Listed entries START

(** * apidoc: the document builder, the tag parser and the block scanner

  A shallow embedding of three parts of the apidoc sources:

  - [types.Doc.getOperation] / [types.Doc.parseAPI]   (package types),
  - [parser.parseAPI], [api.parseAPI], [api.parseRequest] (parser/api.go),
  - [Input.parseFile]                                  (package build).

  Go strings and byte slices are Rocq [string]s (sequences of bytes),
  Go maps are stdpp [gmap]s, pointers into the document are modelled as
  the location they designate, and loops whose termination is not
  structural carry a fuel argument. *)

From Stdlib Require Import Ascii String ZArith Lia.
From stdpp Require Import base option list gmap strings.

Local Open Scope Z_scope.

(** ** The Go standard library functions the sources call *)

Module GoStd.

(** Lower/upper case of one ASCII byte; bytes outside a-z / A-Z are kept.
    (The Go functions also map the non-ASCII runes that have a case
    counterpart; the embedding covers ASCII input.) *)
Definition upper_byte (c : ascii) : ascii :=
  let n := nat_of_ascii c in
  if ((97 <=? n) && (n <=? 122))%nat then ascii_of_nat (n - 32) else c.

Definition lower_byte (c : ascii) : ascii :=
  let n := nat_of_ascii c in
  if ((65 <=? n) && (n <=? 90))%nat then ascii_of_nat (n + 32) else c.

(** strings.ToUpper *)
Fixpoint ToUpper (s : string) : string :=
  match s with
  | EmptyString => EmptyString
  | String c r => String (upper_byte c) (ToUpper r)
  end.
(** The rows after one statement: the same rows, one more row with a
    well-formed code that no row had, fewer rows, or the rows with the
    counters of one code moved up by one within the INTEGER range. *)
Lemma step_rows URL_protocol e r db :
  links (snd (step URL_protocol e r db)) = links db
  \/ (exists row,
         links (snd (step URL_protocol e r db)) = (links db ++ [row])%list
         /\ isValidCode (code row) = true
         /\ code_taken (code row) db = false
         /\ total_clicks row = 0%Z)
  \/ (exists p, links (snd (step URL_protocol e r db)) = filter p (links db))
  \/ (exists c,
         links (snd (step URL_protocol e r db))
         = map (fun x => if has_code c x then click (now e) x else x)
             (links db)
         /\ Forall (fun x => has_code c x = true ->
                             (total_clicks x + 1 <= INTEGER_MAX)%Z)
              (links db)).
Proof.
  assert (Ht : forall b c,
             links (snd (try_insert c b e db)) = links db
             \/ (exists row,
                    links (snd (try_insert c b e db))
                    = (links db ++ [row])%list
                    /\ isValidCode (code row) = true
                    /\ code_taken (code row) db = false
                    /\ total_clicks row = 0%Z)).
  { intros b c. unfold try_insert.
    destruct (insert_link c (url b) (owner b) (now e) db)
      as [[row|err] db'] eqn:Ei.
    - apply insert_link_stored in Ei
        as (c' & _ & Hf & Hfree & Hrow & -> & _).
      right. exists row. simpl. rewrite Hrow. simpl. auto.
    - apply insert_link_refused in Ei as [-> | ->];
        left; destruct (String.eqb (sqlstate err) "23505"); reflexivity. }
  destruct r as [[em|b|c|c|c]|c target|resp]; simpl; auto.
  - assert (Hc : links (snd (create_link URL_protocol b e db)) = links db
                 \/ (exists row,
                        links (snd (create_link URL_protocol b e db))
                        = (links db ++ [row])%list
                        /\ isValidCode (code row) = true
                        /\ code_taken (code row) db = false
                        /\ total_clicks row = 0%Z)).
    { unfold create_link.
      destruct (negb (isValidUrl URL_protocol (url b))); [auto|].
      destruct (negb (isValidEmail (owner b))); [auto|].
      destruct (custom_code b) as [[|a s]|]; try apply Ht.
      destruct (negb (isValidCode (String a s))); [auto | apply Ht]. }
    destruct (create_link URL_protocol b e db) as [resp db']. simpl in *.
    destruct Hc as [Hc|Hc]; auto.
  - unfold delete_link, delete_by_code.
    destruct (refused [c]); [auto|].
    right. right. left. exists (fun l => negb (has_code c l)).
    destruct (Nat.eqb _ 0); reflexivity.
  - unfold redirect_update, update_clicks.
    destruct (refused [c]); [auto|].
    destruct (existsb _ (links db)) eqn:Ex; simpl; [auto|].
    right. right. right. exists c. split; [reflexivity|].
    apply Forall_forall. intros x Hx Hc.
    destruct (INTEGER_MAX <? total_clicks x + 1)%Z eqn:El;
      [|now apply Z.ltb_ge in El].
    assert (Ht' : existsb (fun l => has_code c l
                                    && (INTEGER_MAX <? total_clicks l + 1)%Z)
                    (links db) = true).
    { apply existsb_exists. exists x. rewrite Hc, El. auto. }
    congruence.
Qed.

Listed entries END

* Aim of the task *
Retrieve each line from the records above where the word "sources" occurs.

* Reply to the task *
  A shallow embedding of three parts of the apidoc sources:
(** ** The Go standard library functions the sources call *)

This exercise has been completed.